Directions
Transcribe, verbatim, every line from the start of the entries through the line that contains "From stdpp Require Import gmap."; include both boundary lines and omit all others.

Excerpted data
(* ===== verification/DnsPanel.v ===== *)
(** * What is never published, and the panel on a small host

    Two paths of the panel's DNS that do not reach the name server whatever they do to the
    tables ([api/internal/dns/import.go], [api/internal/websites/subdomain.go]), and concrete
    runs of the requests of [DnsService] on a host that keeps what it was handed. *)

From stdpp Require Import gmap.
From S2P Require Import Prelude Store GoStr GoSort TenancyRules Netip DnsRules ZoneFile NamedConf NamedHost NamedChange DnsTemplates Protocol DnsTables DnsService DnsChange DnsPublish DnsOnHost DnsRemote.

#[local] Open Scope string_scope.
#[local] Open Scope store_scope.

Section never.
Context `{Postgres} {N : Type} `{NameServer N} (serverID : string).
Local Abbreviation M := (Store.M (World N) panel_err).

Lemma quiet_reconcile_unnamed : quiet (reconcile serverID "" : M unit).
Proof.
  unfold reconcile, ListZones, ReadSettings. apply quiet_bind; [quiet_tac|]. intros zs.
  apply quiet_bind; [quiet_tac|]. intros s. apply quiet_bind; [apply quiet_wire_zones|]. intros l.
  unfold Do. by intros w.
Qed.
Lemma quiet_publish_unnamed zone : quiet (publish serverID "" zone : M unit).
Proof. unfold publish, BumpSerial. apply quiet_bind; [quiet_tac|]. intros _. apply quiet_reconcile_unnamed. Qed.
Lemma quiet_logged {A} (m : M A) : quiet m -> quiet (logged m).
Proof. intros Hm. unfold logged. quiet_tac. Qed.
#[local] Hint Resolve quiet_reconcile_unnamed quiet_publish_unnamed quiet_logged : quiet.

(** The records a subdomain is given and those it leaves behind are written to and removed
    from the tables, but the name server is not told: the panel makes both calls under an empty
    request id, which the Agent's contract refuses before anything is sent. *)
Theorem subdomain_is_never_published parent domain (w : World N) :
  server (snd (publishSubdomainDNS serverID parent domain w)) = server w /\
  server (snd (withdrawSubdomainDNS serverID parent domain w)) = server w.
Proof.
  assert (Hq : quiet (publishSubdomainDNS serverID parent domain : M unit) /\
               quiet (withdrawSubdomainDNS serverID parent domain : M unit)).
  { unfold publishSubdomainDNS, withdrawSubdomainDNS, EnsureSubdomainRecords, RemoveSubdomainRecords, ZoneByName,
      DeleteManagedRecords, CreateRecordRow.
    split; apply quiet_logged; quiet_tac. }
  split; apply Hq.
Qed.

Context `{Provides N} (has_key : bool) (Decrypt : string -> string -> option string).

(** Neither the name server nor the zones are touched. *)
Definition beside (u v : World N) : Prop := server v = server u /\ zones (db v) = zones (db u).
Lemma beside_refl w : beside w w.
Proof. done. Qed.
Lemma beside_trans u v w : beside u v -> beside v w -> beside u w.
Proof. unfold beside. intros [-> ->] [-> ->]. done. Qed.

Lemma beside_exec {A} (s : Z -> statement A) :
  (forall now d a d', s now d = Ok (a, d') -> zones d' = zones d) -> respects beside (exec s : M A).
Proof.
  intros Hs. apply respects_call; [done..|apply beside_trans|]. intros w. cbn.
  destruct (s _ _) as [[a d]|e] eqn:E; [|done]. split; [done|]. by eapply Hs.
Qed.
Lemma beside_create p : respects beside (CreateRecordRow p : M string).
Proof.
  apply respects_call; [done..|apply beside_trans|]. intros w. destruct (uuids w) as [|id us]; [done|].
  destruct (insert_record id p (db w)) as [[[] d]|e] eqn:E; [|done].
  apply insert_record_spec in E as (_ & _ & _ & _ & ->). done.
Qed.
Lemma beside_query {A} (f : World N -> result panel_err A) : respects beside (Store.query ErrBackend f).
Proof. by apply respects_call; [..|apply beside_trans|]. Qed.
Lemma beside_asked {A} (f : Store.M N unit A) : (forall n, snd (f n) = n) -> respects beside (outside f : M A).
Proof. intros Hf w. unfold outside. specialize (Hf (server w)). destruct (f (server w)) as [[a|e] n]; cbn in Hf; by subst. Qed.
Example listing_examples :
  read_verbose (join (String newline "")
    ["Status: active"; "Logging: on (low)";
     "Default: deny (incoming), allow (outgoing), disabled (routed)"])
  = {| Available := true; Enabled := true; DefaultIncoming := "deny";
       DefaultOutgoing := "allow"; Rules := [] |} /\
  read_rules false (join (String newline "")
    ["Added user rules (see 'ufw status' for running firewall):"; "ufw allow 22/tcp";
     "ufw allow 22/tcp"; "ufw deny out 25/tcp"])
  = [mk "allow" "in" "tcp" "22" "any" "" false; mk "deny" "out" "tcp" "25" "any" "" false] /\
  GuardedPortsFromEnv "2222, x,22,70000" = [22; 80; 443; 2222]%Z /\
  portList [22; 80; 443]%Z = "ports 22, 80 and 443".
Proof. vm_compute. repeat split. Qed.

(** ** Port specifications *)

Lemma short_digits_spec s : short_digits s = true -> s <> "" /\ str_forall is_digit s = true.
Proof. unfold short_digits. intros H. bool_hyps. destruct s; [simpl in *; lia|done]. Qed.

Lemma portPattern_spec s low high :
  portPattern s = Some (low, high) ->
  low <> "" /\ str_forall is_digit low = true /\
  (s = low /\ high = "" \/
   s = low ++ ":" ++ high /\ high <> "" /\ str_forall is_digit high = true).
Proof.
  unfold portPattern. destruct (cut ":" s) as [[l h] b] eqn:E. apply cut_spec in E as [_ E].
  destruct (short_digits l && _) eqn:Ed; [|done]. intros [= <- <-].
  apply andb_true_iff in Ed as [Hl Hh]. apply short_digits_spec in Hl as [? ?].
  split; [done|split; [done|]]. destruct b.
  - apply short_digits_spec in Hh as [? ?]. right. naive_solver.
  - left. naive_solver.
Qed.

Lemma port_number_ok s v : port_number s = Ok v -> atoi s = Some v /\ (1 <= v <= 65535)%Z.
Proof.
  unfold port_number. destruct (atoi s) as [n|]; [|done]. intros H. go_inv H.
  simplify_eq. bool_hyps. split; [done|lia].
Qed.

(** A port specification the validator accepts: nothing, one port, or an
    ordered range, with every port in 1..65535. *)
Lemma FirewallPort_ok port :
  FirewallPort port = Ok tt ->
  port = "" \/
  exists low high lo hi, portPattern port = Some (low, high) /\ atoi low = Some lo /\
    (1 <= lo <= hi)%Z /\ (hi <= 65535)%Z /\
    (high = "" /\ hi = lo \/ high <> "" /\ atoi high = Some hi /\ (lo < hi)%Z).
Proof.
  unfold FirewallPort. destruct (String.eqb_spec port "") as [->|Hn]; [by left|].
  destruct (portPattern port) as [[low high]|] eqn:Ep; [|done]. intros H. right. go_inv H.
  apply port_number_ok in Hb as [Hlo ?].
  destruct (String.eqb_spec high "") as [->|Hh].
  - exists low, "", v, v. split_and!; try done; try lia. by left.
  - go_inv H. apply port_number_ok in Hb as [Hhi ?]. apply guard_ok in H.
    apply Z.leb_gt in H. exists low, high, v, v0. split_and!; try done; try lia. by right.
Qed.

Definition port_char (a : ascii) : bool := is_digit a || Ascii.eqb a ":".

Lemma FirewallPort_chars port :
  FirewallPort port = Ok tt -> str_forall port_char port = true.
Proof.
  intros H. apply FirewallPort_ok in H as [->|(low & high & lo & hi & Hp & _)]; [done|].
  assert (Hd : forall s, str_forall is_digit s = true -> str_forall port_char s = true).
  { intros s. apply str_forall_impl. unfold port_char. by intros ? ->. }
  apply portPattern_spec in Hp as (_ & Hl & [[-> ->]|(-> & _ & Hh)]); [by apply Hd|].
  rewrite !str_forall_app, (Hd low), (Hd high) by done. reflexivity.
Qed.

Finished task
(* ===== verification/DnsPanel.v ===== *)
(** * What is never published, and the panel on a small host

    Two paths of the panel's DNS that do not reach the name server whatever they do to the
    tables ([api/internal/dns/import.go], [api/internal/websites/subdomain.go]), and concrete
    runs of the requests of [DnsService] on a host that keeps what it was handed. *)

From stdpp Require Import gmap.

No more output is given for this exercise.